Во время молитвы больная почувствовала вдруг что‑то необыкновенное. В ногах и оконечностях рук, лишенных всякого ощущения, она вдруг почувствовала силу. Это чувство было так сильно, что больная, совсем забыв о своем страшном положении, громко воскликнула: «Мама, мама! я чувствую ноги. Мама! я чувствую руки» и быстро начала срывать с своих ног стальные восьми фунтовые упорки и бинты. Бедная мать так была поражена всем этим, что не знала, что и делать. «Окрепший вдруг голос дочери, в котором так резко звучит тон какой‑то необыкновенной радости, быстрые движения, радостное лицо, все это, — говорила обрадованная мать, — до того меня поразило, что я в первыя минуты подумала, что моя дочь лишилась рассудка. Бросившись к дочери и обнимая ее, я могла только произнести: Бог с тобою, Маша!.. Что с тобой!..» На радостный крик больной и матери сбежались все бывшие в доме, и они увидели необыкновенную картину: вполне расслабленная доселе теперь явилась пред ними совсем здоровая, крепкая, расхаживающая по комнате, чтобы показать, что она так же здорова, как и все, с недоумением на нее взирающие. Исцелевшая, мать и все бывшие усердно молились пред образом Богоматери во время молебна…
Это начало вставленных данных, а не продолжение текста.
(** The corroboration count never overstates: whatever it reports (two or
    more) is the size of a set of surviving routes that pairwise clear the
    trust floor, agree within 3% and are edge-disjoint, so wash-trading one
    shared leg cannot raise it. With at most 16 survivors it is the largest
    such set; a diverged set counts for nothing. *)
Theorem corroboratingRouteCount_sound survivors :
  corroboratingRouteCount survivors true = 0%nat /\
  ((2 <= corroboratingRouteCount survivors false)%nat ->
   exists idx, corroborating_set survivors idx /\ length idx = corroboratingRouteCount survivors false) /\
  (exact_regime survivors -> forall idx, corroborating_set survivors idx -> (2 <= length idx)%nat ->
   (length idx <= corroboratingRouteCount survivors false)%nat).
Proof.
  split; [done|]. unfold corroboratingRouteCount, exact_regime. cbv zeta.
  pose proof (maxCliqueSize_spec (length survivors) _ (agree_disjoint_sym survivors)) as [Hex Hub].
  pose proof (maxCliqueSize_spec (length survivors) _ (survivor_agree_sym survivors)) as [_ Hgate].
  destruct (Nat.leb_spec (length survivors) 1).
  { split; lia. }
  destruct (Nat.ltb_spec (maxCliqueSize (length survivors) (survivor_agree survivors)) 2).
  - split; [lia|]. intros [_ Hn] idx Hidx Hlen. exfalso.
    pose proof (Hgate Hn idx (corroborating_agree _ _ Hidx)). lia.
  - split.
    + intros _. destruct Hex as (idx & Hc & Hl). exists idx. by rewrite corroborating_clique.
    + intros [_ Hn] idx Hidx _. apply Hub; [done|]. by apply corroborating_clique.
Qed.

(** ** The served composite *)

Lemma scoreRoutes_spec routes scored :
  scoreRoutes routes = Ok scored ->
  map sr_legs scored = routes /\
  Forall (fun s => CompositeRate (sr_legs s) = Ok (sr_price s) /\
    sr_confidence s = sanitizeConfidence (RouteConfidence (sr_legs s))) scored.
Proof.
  revert scored; induction routes as [|r rs IH]; intros scored; simpl; [by intros [= <-]|].
  intros E. inv_ok. destruct (IH _ eq_refl) as [<- HF]. simpl. split; [done|]. by constructor.
Qed.

Lemma scoreRoutes_total routes :
  Forall (fun r => exists p, CompositeRate r = Ok p) routes -> exists scored, scoreRoutes routes = Ok scored.
Proof.
  induction 1 as [|r rs [p Hp] HF [scored IH]]; [by eexists|]. simpl. rewrite Hp. simpl. rewrite IH. by eexists.
Qed.
(* ===== verification/Completeness.v ===== *)
(** * Completeness verdicts (internal/completeness)

    The watermark that reduces problem ledgers to a verdict, the re-derive
    that counts what a decoder makes of the lake's events and records what it
    could not read, the per-ledger and per-contract reconciles, the lower
    bound on the network tip, the age bound on carried evidence and the text
    form of the recognition census.

    Ledgers are [uint32] as [Z]; a Go map is a [gmap], ranged over in an
    unspecified order that the final sorts remove. A decoder is a Go
    interface: a state machine with two methods, each of which may panic. *)

From S2P Require Import Prelude GoLib Float64.

(** ** The watermark (watermark.go) *)

Definition firstLedger : Z := 1.

Record Watermark := mkWatermark {
  wm_Genesis : Z; wm_Tip : Z; wm_Ledger : Z;
  wm_CoveragePct : float64; wm_Complete : bool; wm_FirstProblem : Z
}.

(** [float64(n)] of a [uint32] is exact. *)
Definition f64_of_Z (n : Z) : float64 := SpecFloat.binary_normalize 53 1024 n 0 false.
Definition f64_div (a b : float64) : float64 := SpecFloat.SFdiv 53 1024 a b.
(** The built-in [max] and [min]: NaN propagates. *)
Definition f64_max (a b : float64) : float64 :=
  if IsNaN a || IsNaN b then f64_nan else if f64_lt a b then b else a.
Definition f64_min (a b : float64) : float64 :=
  if IsNaN a || IsNaN b then f64_nan else if f64_lt b a then b else a.

(** The loop over the problems: [None] is [have = false]. *)
Definition first_problem (genesis lo tip : Z) (problems : list Z) : option Z :=
  foldl (fun first p =>
    if (p <? genesis) || (tip <? p) then first
    else
      let p := Z.max p lo in
      match first with
      | None => Some p
      | Some f => if p <? f then Some p else first
      end) None problems.

Definition ComputeWatermark (genesis tip : Z) (problemLedgers : list Z) : Watermark :=
  let lo := Z.max genesis firstLedger in
  if tip <? lo then mkWatermark lo tip (wrapu 32 (lo - 1)) f64_zero false 0
  else
    match first_problem genesis lo tip problemLedgers with
    | None => mkWatermark lo tip tip f64_one true 0
    | Some first =>
        let ledger := wrapu 32 (first - 1) in
        if first =? lo then mkWatermark lo tip ledger f64_zero false first
        else
          let span := f64_of_Z (wrapu 32 (tip - lo + 1)) in
          let verified := f64_of_Z (wrapu 32 (ledger - lo + 1)) in
          mkWatermark lo tip ledger (f64_min (f64_max (f64_div verified span) f64_zero) f64_one) false first
    end.
(* ===== verification/Admission.v ===== *)
(** * Stream admission
    (internal/api/streaming: periplimit.go, the slot half of handler.go)

    The global cap and the per-client cap on concurrent streams, with their
    counters shared by every connection. A connection is a little program
    whose steps are the atomic sections of the Go code: one [sync/atomic]
    operation, or one section under [streamIPMu]. A schedule is the list of
    connections that take the next step, so a theorem for every schedule is a
    theorem for every interleaving. The client key of a connection is the one
    [resolveStreamClientIP] gave it. The caps are set once at start-up, before
    the first connection. *)

From S2P Require Import Prelude GoLib.

Record server := mkServer {
  maxConcurrentStreams : Z;
  maxStreamsPerIP : Z;
  activeStreams : Z;
  rejectedStreams : Z;
  streamsPerIP : gmap string Z
}.

Definition SetMaxConcurrentStreams (s : server) (n : Z) : server :=
  mkServer n (maxStreamsPerIP s) (activeStreams s) (rejectedStreams s) (streamsPerIP s).
Definition SetMaxStreamsPerIP (s : server) (n : Z) : server :=
  mkServer (maxConcurrentStreams s) n (activeStreams s) (rejectedStreams s) (streamsPerIP s).
Definition StreamsRejected (s : server) : Z := rejectedStreams s.
(** With the parts of what runs under the hub's lock, between which the
    others may run. *)
Inductive hub_step (h : Hub) : Hub -> Prop :=
| HSection h' : hub_section h h' -> hub_step h h'
| HCounters last since fut uns rp : hub_step h (set_sweep h last since fut uns rp)
| HLimits ttl mx fut : hub_step h (set_limits h ttl mx fut)
| HSweep now idle name : hub_step h (sweep_topic now (h, idle) name).1
| HCeiling c : hub_step h (ceiling_evict h c)
| HInsert name now : topics h !! name = None -> hub_step h (topic_insert h name now).

(** The hubs reachable in so many steps from a new one. *)
Inductive reach : nat -> Hub -> Prop :=
| reach_new size now : reach 0 (NewHub size now)
| reach_step n h h' : reach n h -> hub_step h h' -> reach (S n) h'.

(** A ring's identifiers were issued by this hub's generator, in order. *)
Definition issued (g : Z) (evs : list Event) : Prop :=
  exists vs, map ev_ID evs = map (hexw idLen) vs /\ StronglySorted Z.lt vs /\ Forall (fun v => 0 < v <= g) vs.

Definition ring_ok (h : Hub) (r : ring) : Prop :=
  r_cap r = bufferSize h /\ (0 < length (r_events r) <= r_cap r)%nat /\ issued (gen h) (r_events r).

(** What is known of one topic state. *)
Record topic_ok (h : Hub) (l : nat) (t : topicState) : Prop := {
  tk_fresh : (l < next_loc h)%nat;
  tk_attached : t_evicted t = false -> exists name, topics h !! name = Some l;
  tk_detached : t_evicted t = true -> t_subs t = ∅;
  tk_subs : forall i, i ∈ t_subs t -> is_Some (subs h !! i);
  tk_ring : forall r, t_buffer t = Some r -> ring_ok h r
}.

Record hub_inv (h : Hub) : Prop := {
  hi_size : (0 < bufferSize h)%nat;
  hi_gen : 0 <= gen h;
  hi_live : forall name l, topics h !! name = Some l -> exists t, states h !! l = Some t /\ t_evicted t = false;
  hi_inj : forall n1 n2 l, topics h !! n1 = Some l -> topics h !! n2 = Some l -> n1 = n2;
  hi_topic : forall l t, states h !! l = Some t -> topic_ok h l t;
  hi_fresh : forall i s, subs h !! i = Some s -> (i < next_loc h)%nat;
  hi_queue : forall i s, subs h !! i = Some s -> (length (s_ch s) <= subscriberQueueDepth)%nat
}.

(** ** The invariant is kept by every step *)

Lemma issued_mono g g' evs : g <= g' -> issued g evs -> issued g' evs.
Proof.
  intros Hg (vs & He & Hs & HF). exists vs. split_and!; try done.
  eapply Forall_impl; [exact HF|]. simpl. lia.
Qed.

Lemma topic_ok_ext h h' l t :
  (next_loc h <= next_loc h')%nat ->
  (forall name, topics h !! name = Some l -> exists name', topics h' !! name' = Some l) ->
  (forall i, is_Some (subs h !! i) -> is_Some (subs h' !! i)) ->
  bufferSize h' = bufferSize h -> gen h <= gen h' ->
  topic_ok h l t -> topic_ok h' l t.
Proof.
  intros Hn Ht Hs Hb Hg [Hf Ha Hd Hsub Hr]. split; auto; [lia| |].
  - intros He. destruct (Ha He) as [name Hname]. eauto.
  - intros r E. destruct (Hr r E) as (Hc & Hl & Hi). split_and!; [congruence|lia|lia|by eapply issued_mono].
Qed.

Lemma inv_set_state h l t t' :
  hub_inv h -> states h !! l = Some t -> t_evicted t' = t_evicted t -> topic_ok h l t' -> hub_inv (set_state h l t').
Proof.
  intros [] Hl He Hok. split; simpl; auto.
  - intros name l' Hn. destruct (decide (l' = l)) as [->|].
    + exists t'. rewrite lookup_insert_eq, He. split; [done|].
      destruct (hi_live0 _ _ Hn) as (t0 & ? & ?). congruence.
    + rewrite lookup_insert_ne by done. eauto.
  - intros l' t0 [[-> <-]|[Hne H]]%lookup_insert_Some;
      [|apply hi_topic0 in H; destruct H as [H1 H2 H3 H4 H5]; by split].
    destruct Hok as [H1 H2 H3 H4 H5]. by split.
Qed.

Lemma inv_evict h name l t :
  hub_inv h -> topics h !! name = Some l -> states h !! l = Some t -> t_subs t = ∅ ->
  hub_inv (evictLocked (set_state h l (mark_evicted t)) name).
Proof.
  intros [] Hn Hl Hs. split; simpl; auto.
  - intros n l' [Hne H]%lookup_delete_Some. rewrite lookup_insert_ne; [by eauto|].
    intros <-. by apply Hne, (hi_inj0 _ _ l).
  - intros n1 n2 l' [_ H1]%lookup_delete_Some [_ H2]%lookup_delete_Some. eauto.
  - intros l' t0 [[-> <-]|[Hne H]]%lookup_insert_Some.
    + destruct (hi_topic0 _ _ Hl) as [H1 H2 H3 H4 H5]. split; simpl; auto; done.
    + destruct (hi_topic0 _ _ H) as [H1 H2 H3 H4 H5]. split; simpl; auto.
      intros He. destruct (H2 He) as [n Hn']. exists n. rewrite lookup_delete_ne; [done|].
      intros <-. congruence.
Qed.

Lemma inv_insert h name now : hub_inv h -> topics h !! name = None -> hub_inv (topic_insert h name now).
Proof.
  intros [] Hn.
  assert (forall n, topics h !! n <> Some (next_loc h)) as Hfr.
  { intros n H. destruct (hi_live0 _ _ H) as (t & Ht & _). destruct (hi_topic0 _ _ Ht) as [? _ _ _ _]. lia. }
  split; simpl; auto.
  - intros n l' [[<- <-]|[Hne H]]%lookup_insert_Some.
    + exists (mkTopic None ∅ now false). by rewrite lookup_insert_eq.
    + rewrite lookup_insert_ne; [by eauto|]. intros <-. by eapply Hfr.
  - intros n1 n2 l' [[<- <-]|[Hne H]]%lookup_insert_Some [[<- E]|[Hne' H']]%lookup_insert_Some; subst;
      eauto; exfalso; by eapply Hfr.
  - intros l' t0 [[<- <-]|[Hne H]]%lookup_insert_Some.
    + split; simpl; try done; [lia|]. intros _. exists name. by rewrite lookup_insert_eq.
    + apply hi_topic0 in H. eapply topic_ok_ext; [..|exact H]; simpl; auto with lia.
      intros n Hn'. exists n. rewrite lookup_insert_ne; [done|]. intros <-. congruence.
  - intros i s H. apply hi_fresh0 in H. lia.
Qed.

(** A queue operation: the store of subscriptions only grows. *)
Lemma inv_set_sub h i s :
  hub_inv h -> (i < next_loc h)%nat -> (length (s_ch s) <= subscriberQueueDepth)%nat -> hub_inv (set_sub h i s).
Proof.
  intros [] Hi Hq. split; simpl; auto.
  - intros l t H. apply hi_topic0 in H. eapply topic_ok_ext; [..|exact H]; simpl; eauto; try lia.
    intros j [s' Hj]. destruct (decide (j = i)) as [->|]; [rewrite lookup_insert_eq | rewrite lookup_insert_ne by done]; eauto.
  - intros j s' [[<- <-]|[_ H]]%lookup_insert_Some; eauto.
  - intros j s' [[<- <-]|[_ H]]%lookup_insert_Some; eauto.
Qed.

Lemma inv_new h ts : hub_inv h -> hub_inv (new_subscription h ts).2.
Proof.
  intros Hinv. unfold new_subscription. simpl. apply inv_set_sub; simpl; [|lia|unfold subscriberQueueDepth; lia].
  destruct Hinv. split; simpl; auto.
  - intros l t H. apply hi_topic0 in H. eapply topic_ok_ext; [..|exact H]; simpl; eauto; lia.
  - intros i s H. apply hi_fresh0 in H. lia.
Qed.

(** A step that only changes counters and limits. *)
Lemma inv_fields h ttl mx last since fut uns rp :
  hub_inv h -> hub_inv (set_sweep (set_limits h ttl mx fut) last since fut uns rp).
Proof.
  intros []. split; simpl; auto. intros l t H. apply hi_topic0 in H.
  eapply topic_ok_ext; [..|exact H]; simpl; eauto; lia.
Qed.

Lemma inv_set_gen h g : hub_inv h -> gen h <= g -> hub_inv (set_gen h g).
Proof.
  intros [] Hg. split; simpl; auto; [lia|]. intros l t H. apply hi_topic0 in H.
  eapply topic_ok_ext; [..|exact H]; simpl; eauto; lia.
Qed.

Lemma StronglySorted_snoc {A} (R : relation A) l x :
  StronglySorted R l -> Forall (fun y => R y x) l -> StronglySorted R (l ++ [x]).
Proof.
  intros Hs HF. induction Hs as [|y l Hs IH Hy]; simpl; [repeat constructor|].
  inversion HF; subst. constructor; [auto|]. apply Forall_app. split; [done|]. by repeat constructor.
Qed.

Lemma issued_push g v evs ev :
  issued g evs -> 0 <= g < v -> ev_ID ev = hexw idLen v -> issued v (evs ++ [ev]).
Proof.
  intros (vs & He & Hs & HF) Hv Hid. exists (vs ++ [v]). rewrite !map_app, He. simpl. rewrite Hid. split_and!; [done| |].
  - apply StronglySorted_snoc; [done|]. eapply Forall_impl; [exact HF|]. simpl. lia.
  - apply Forall_app. split; [eapply Forall_impl; [exact HF|]; simpl; lia|]. repeat constructor; lia.
Qed.

Lemma issued_drop g n evs : issued g evs -> issued g (drop n evs).
Proof.
  intros (vs & He & Hs & HF). exists (drop n vs). split_and!.
  - by rewrite <- !skipn_map, He.
  - clear -Hs. revert n. induction Hs as [|x l Hs IH Hx]; intros [|n]; simpl; auto using SSorted_nil, SSorted_cons.
  - by apply Forall_drop.
Qed.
22 февраля, на другой день после совершившегося чуда, графиня со своей здоровой уже дочерью, взяв с собою и образ Богоматери, отправилась в Москву. Граф Капнист встретил свое семейство на Курском вокзале железной дороги. Радости отца не было пределов. Он оглядывал свою любимую дочь со всех сторон, велел ходить, прохаживаться и, уверенный в совершившемся чуде, представил ее в Москве всем врачам, лечившим ее, крепкою и свежею, без всяких признаков болезни, которую доктора считали неизлечимой. К графу приезжали знаменитые врачи столицы, приглашенные им осмотреть бывшую их пациентку, гг. Павлинов, Каспари, Склифасовский, Корсаков и др. Все они признали молодую графиню здоровой, выражая свое недоумение пред совершившимся фактом выздоровления. Профессор Склифасовский сказал, что он смущен и не может с научной точки объяснить случай выздоровления больной. Сам г. Шарко, эта знаменитость по части лечения нервных болезней, называя болезнь графини истерией, отказался в то же самое время объяснить ея вывихи в руках и ногах, а также и мгновенное ее выздоровление. Тут он сказал, что подобной болезни и выздоровления он не встречал в своей практике. «Если бы, — прибавил он, — отец, мать, дочь и доктора, лечившие больную, не были сами свидетелями — очевидцами ее болезни и сами же не рассказывали мне о ней, я все слышанное от них счел бы за мистификацию». И присовокупил: «Я приезжал в Москву для того, чтобы убедиться на опыте, как наука бессильна и как всесилен Господь». Между тем весть об этом чуде разнеслась по всей Москве. Много стало приходить к графу и приезжать для поклонения святому образу.